§ **Source records**
——

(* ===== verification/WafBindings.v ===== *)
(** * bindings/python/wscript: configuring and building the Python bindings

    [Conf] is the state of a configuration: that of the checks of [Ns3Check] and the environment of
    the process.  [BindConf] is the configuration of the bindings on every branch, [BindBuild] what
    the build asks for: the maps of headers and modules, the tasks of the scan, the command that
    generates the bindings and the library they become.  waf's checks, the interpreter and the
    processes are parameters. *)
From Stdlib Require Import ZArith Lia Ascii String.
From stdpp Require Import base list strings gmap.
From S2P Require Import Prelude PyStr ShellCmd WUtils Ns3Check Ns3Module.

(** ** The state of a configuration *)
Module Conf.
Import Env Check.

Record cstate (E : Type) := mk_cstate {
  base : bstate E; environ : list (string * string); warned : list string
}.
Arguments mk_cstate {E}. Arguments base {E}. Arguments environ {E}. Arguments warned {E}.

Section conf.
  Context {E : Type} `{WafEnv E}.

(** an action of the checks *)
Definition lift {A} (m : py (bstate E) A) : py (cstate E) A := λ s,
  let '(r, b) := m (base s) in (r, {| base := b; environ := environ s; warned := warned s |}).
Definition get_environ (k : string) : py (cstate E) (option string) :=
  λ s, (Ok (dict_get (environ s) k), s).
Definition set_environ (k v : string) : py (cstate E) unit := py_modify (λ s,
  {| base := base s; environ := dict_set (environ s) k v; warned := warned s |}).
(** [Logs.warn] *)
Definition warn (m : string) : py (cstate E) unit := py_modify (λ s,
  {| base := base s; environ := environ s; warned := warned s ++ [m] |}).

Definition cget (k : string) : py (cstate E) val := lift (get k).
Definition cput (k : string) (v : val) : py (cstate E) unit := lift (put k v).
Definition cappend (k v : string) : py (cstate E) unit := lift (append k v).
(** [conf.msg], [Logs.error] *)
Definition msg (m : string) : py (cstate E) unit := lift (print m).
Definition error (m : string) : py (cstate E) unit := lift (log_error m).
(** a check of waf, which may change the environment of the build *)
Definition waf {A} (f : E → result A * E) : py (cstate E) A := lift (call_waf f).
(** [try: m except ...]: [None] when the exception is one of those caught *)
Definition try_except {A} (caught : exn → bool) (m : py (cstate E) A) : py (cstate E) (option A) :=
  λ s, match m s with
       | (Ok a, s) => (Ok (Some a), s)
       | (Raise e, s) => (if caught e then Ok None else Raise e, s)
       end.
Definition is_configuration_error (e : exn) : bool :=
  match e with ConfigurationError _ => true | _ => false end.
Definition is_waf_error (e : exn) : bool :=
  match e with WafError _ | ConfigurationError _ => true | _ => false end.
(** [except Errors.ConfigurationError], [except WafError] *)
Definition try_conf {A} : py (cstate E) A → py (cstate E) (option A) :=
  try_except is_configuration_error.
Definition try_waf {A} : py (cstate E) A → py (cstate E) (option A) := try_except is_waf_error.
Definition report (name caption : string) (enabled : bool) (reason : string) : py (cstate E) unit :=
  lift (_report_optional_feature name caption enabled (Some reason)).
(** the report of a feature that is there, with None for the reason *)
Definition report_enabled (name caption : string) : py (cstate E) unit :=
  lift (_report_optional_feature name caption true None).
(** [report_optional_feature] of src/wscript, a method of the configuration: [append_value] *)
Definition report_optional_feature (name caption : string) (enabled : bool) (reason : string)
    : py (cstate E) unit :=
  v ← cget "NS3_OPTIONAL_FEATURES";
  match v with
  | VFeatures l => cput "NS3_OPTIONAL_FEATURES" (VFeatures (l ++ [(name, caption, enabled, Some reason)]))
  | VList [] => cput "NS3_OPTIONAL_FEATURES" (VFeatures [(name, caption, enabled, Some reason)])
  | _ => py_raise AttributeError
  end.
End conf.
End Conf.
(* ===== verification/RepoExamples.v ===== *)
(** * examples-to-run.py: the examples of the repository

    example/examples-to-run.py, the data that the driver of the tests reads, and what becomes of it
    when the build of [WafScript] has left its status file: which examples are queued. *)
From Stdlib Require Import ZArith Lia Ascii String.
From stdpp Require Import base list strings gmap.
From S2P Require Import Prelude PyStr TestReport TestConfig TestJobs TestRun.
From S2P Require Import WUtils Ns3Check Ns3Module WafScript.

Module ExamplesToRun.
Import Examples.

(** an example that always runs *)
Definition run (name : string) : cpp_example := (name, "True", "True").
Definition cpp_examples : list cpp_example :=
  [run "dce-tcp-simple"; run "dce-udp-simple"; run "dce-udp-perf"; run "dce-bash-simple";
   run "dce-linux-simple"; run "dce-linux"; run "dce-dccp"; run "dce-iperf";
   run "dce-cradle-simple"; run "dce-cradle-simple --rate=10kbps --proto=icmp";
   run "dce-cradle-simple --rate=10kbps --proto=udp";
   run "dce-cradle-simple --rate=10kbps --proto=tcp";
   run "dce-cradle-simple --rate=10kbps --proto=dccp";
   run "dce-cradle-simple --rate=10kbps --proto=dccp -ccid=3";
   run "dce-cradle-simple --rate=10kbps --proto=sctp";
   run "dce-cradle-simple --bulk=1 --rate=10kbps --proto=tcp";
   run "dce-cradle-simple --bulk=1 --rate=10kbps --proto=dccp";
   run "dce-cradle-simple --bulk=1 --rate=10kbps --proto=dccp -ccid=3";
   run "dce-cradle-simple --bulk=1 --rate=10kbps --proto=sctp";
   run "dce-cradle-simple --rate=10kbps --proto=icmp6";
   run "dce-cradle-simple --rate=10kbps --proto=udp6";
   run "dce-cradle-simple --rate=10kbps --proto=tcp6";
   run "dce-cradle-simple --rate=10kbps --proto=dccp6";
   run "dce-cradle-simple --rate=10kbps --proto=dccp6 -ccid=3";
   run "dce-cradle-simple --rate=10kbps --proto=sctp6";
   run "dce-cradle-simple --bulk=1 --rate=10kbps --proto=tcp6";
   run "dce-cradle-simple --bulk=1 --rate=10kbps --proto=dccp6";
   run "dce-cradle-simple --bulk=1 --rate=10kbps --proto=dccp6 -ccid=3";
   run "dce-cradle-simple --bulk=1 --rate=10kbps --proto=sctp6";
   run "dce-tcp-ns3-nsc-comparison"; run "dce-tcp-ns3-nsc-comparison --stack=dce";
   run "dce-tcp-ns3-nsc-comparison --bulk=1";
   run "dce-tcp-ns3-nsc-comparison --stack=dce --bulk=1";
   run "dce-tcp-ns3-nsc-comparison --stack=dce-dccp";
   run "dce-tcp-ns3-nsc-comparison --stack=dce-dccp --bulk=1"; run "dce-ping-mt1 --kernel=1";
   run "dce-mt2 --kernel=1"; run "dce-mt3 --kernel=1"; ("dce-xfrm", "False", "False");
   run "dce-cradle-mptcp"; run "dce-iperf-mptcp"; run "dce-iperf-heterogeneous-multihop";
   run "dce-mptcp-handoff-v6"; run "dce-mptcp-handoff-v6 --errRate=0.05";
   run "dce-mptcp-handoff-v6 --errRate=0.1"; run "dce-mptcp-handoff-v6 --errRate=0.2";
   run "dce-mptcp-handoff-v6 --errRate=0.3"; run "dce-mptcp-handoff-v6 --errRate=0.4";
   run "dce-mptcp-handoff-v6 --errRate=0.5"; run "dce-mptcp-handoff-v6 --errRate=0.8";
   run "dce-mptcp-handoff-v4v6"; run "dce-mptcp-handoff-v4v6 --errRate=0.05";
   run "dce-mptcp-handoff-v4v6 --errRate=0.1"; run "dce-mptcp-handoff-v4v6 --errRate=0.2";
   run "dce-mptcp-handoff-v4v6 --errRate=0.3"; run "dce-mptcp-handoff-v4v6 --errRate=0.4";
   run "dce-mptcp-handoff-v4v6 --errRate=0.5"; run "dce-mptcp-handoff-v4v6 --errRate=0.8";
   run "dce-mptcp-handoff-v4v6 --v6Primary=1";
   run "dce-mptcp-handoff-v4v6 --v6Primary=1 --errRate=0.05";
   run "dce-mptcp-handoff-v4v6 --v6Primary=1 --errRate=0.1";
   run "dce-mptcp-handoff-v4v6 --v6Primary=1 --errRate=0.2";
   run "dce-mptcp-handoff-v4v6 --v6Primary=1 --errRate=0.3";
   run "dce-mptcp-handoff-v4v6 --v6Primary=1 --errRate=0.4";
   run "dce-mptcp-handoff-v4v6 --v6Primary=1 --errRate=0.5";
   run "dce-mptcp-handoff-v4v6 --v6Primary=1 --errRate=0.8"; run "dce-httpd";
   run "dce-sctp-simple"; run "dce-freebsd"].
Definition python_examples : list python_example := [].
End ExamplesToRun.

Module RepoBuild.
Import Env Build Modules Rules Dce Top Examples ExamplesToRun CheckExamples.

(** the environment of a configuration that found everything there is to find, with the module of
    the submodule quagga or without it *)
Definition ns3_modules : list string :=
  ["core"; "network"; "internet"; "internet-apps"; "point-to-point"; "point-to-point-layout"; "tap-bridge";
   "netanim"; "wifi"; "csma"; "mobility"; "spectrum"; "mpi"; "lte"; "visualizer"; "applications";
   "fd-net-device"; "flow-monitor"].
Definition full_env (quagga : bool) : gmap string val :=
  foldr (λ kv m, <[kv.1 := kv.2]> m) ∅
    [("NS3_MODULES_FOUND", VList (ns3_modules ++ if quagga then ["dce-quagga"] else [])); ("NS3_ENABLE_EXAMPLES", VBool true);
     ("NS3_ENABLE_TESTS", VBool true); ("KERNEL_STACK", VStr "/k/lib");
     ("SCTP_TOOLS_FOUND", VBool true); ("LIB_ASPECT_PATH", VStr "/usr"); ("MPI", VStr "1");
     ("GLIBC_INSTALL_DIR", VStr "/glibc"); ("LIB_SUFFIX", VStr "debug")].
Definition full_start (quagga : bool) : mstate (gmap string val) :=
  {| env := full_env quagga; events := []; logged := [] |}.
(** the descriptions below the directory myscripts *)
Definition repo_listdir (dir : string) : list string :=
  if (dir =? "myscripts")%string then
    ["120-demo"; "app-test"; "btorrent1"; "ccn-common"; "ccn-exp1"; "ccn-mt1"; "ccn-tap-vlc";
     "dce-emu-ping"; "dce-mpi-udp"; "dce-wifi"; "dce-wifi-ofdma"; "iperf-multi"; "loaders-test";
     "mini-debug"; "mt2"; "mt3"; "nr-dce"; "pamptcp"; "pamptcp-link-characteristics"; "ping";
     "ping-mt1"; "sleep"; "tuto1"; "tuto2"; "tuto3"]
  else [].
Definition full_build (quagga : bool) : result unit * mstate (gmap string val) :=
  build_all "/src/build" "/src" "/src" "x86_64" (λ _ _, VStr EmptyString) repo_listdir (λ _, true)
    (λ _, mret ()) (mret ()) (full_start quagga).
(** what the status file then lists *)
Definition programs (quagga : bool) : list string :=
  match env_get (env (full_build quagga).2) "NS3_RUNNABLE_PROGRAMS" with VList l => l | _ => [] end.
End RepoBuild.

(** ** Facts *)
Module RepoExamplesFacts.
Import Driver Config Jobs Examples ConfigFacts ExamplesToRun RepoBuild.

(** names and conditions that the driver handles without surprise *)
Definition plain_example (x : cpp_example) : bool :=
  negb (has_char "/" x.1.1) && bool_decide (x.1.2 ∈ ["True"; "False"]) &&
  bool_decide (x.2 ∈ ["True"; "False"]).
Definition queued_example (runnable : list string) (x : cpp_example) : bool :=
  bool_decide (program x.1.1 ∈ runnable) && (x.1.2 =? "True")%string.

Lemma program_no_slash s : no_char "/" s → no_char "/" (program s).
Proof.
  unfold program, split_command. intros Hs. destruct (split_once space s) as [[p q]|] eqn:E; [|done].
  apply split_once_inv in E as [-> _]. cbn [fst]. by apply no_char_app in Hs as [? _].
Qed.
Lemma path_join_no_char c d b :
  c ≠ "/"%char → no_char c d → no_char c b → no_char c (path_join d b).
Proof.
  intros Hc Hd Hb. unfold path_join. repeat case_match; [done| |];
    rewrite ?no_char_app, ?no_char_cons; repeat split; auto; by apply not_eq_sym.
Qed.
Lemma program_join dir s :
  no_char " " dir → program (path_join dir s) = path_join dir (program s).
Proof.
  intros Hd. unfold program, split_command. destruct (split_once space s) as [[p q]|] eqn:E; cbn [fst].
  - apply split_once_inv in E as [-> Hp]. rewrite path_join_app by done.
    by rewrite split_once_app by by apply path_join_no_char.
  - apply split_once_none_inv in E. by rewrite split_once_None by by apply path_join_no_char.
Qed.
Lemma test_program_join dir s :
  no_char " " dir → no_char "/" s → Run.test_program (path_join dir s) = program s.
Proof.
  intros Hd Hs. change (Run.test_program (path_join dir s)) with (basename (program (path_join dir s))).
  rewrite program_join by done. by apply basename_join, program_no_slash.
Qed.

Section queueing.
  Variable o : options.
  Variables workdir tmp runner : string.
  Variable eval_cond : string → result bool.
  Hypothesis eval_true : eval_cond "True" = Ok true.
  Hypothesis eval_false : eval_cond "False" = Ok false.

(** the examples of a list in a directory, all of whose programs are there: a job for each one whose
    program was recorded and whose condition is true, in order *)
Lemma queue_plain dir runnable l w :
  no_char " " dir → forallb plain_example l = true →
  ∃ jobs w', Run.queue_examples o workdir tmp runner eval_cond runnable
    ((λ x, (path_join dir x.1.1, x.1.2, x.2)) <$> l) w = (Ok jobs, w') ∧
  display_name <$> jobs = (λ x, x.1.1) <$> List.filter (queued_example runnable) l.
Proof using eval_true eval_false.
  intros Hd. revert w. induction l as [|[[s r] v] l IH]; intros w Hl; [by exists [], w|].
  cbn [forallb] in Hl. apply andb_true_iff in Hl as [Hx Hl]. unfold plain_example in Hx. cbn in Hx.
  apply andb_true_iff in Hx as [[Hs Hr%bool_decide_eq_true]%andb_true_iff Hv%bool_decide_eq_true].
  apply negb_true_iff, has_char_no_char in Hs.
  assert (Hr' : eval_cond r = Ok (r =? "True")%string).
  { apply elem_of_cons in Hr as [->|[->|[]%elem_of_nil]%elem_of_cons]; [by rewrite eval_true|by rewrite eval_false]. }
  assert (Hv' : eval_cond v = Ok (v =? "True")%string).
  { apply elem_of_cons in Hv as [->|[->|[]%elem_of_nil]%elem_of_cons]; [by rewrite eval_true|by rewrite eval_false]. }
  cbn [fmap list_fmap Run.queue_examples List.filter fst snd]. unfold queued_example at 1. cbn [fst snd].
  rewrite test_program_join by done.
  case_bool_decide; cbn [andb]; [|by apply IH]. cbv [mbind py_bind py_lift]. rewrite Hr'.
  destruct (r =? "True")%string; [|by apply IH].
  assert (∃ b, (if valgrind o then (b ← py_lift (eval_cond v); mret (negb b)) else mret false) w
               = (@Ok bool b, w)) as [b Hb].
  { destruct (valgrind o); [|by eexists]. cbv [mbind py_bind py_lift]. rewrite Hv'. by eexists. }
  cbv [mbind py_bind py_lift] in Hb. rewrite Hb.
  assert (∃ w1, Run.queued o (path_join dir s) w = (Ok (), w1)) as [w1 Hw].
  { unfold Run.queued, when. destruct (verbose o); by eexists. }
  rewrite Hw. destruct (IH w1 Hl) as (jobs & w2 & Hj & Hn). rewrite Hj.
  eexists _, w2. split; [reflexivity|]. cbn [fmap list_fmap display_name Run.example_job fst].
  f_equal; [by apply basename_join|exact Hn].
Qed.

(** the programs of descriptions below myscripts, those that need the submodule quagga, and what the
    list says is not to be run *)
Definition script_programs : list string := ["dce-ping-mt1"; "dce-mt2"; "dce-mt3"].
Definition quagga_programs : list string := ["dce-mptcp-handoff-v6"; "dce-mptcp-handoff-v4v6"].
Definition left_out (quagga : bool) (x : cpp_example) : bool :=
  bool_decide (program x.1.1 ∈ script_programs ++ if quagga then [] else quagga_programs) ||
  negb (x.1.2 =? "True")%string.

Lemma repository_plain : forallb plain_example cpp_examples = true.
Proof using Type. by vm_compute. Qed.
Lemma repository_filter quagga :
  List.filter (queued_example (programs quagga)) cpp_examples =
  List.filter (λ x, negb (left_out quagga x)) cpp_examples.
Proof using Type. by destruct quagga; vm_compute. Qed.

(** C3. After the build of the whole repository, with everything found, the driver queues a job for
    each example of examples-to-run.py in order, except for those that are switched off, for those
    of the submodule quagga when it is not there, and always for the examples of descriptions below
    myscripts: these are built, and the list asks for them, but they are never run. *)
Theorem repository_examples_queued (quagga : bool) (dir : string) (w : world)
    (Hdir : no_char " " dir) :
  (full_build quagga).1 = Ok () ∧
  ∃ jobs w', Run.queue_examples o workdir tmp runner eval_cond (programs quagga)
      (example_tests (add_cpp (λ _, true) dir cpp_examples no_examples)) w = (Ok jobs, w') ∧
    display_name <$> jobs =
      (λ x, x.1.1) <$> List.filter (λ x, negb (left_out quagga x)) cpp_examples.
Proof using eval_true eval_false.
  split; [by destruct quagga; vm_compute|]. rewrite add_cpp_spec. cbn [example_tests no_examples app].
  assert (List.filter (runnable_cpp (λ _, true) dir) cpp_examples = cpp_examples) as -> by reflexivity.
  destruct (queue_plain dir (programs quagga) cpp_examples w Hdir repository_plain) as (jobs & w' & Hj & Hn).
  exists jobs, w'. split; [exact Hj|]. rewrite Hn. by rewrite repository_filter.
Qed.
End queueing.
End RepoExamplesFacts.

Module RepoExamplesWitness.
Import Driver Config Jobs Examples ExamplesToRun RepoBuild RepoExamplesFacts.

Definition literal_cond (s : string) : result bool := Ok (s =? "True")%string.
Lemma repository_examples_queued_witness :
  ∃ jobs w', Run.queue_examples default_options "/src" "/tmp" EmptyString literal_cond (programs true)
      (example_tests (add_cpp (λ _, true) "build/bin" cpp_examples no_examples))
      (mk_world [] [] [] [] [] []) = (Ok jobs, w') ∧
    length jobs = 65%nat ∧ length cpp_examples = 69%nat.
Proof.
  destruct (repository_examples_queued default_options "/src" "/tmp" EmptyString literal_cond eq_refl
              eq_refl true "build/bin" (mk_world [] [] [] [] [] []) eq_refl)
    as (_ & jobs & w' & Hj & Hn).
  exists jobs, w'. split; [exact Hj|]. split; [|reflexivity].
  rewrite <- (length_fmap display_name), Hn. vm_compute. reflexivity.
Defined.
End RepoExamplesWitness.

——

§ **Exercise aim**
A verbatim transcription is needed of the lines above, starting at the line with "program was recorded" and ending at the line with "runner eval_cond runnable", both included, and of nothing else.

§ **Answer for this exercise**
    program was recorded and whose condition is true, in order *)
Lemma queue_plain dir runnable l w :
  no_char " " dir → forallb plain_example l = true →
  ∃ jobs w', Run.queue_examples o workdir tmp runner eval_cond runnable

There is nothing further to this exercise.